- Task statement
The output should be the line containing "mkRoomManagerState ∅ ∅" and every later line of the records, exactly as written, and nothing else.

[Start of section]

Definition rm_spawn (config : RoomConfig) : RoomManagerState :=
  mkRoomManagerState ∅ ∅ (rc_max_members config) (rc_max_rooms_per_connection config).

Definition rm_set (rooms : gmap RoomId Room) (conns : gmap ConnectionId (gset RoomId)) s :=
  mkRoomManagerState rooms conns (rm_max_members_per_room s) (rm_max_rooms_per_connection s).

(** ** The handlers *)

(** [mutate_on::<JoinRoomRequest>]. *)
Definition join_room (created touched : Z) (room : RoomId) (member : RoomMember) s : RoomManagerState :=
  let c := rmb_connection_id member in
  (* [entry(connection_id).or_default()], [entry(room_id).or_insert_with(..)] *)
  let connection_rooms := default ∅ (rm_connection_rooms s !! c) in
  let conns := <[c := connection_rooms]> (rm_connection_rooms s) in
  if (rm_max_rooms_per_connection s <=? size connection_rooms)%nat then rm_set (rm_rooms s) conns s
  else
  let r := default (room_new created room) (rm_rooms s !! room) in
  let rooms := <[room := r]> (rm_rooms s) in
  if (rm_max_members_per_room s <=? size (room_members r))%nat then rm_set rooms conns s
  else
  rm_set (<[room := room_touch touched (room_set_members (<[c := member]>) r)]> rooms)
         (<[c := {[room]} ∪ connection_rooms]> conns) s.

(** Remove a connection from a room, and the room when it is left empty. *)
Definition room_remove (touch : Room → Room) (room : RoomId) (c : ConnectionId)
    (rooms : gmap RoomId Room) : gmap RoomId Room :=
  match rooms !! room with
  | Some r =>
      let r := touch (room_set_members (delete c) r) in
      if room_is_empty r then delete room rooms else <[room := r]> rooms
  | None => rooms
  end.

[End of section]

- Output
  mkRoomManagerState ∅ ∅ (rc_max_members config) (rc_max_rooms_per_connection config).

Definition rm_set (rooms : gmap RoomId Room) (conns : gmap ConnectionId (gset RoomId)) s :=
  mkRoomManagerState rooms conns (rm_max_members_per_room s) (rm_max_rooms_per_connection s).

(** ** The handlers *)

(** [mutate_on::<JoinRoomRequest>]. *)
Definition join_room (created touched : Z) (room : RoomId) (member : RoomMember) s : RoomManagerState :=
  let c := rmb_connection_id member in
  (* [entry(connection_id).or_default()], [entry(room_id).or_insert_with(..)] *)
  let connection_rooms := default ∅ (rm_connection_rooms s !! c) in
  let conns := <[c := connection_rooms]> (rm_connection_rooms s) in
  if (rm_max_rooms_per_connection s <=? size connection_rooms)%nat then rm_set (rm_rooms s) conns s
  else
  let r := default (room_new created room) (rm_rooms s !! room) in
  let rooms := <[room := r]> (rm_rooms s) in
  if (rm_max_members_per_room s <=? size (room_members r))%nat then rm_set rooms conns s
  else
  rm_set (<[room := room_touch touched (room_set_members (<[c := member]>) r)]> rooms)
         (<[c := {[room]} ∪ connection_rooms]> conns) s.

(** Remove a connection from a room, and the room when it is left empty. *)
Definition room_remove (touch : Room → Room) (room : RoomId) (c : ConnectionId)
    (rooms : gmap RoomId Room) : gmap RoomId Room :=
  match rooms !! room with
  | Some r =>
      let r := touch (room_set_members (delete c) r) in
      if room_is_empty r then delete room rooms else <[room := r]> rooms
  | None => rooms
  end.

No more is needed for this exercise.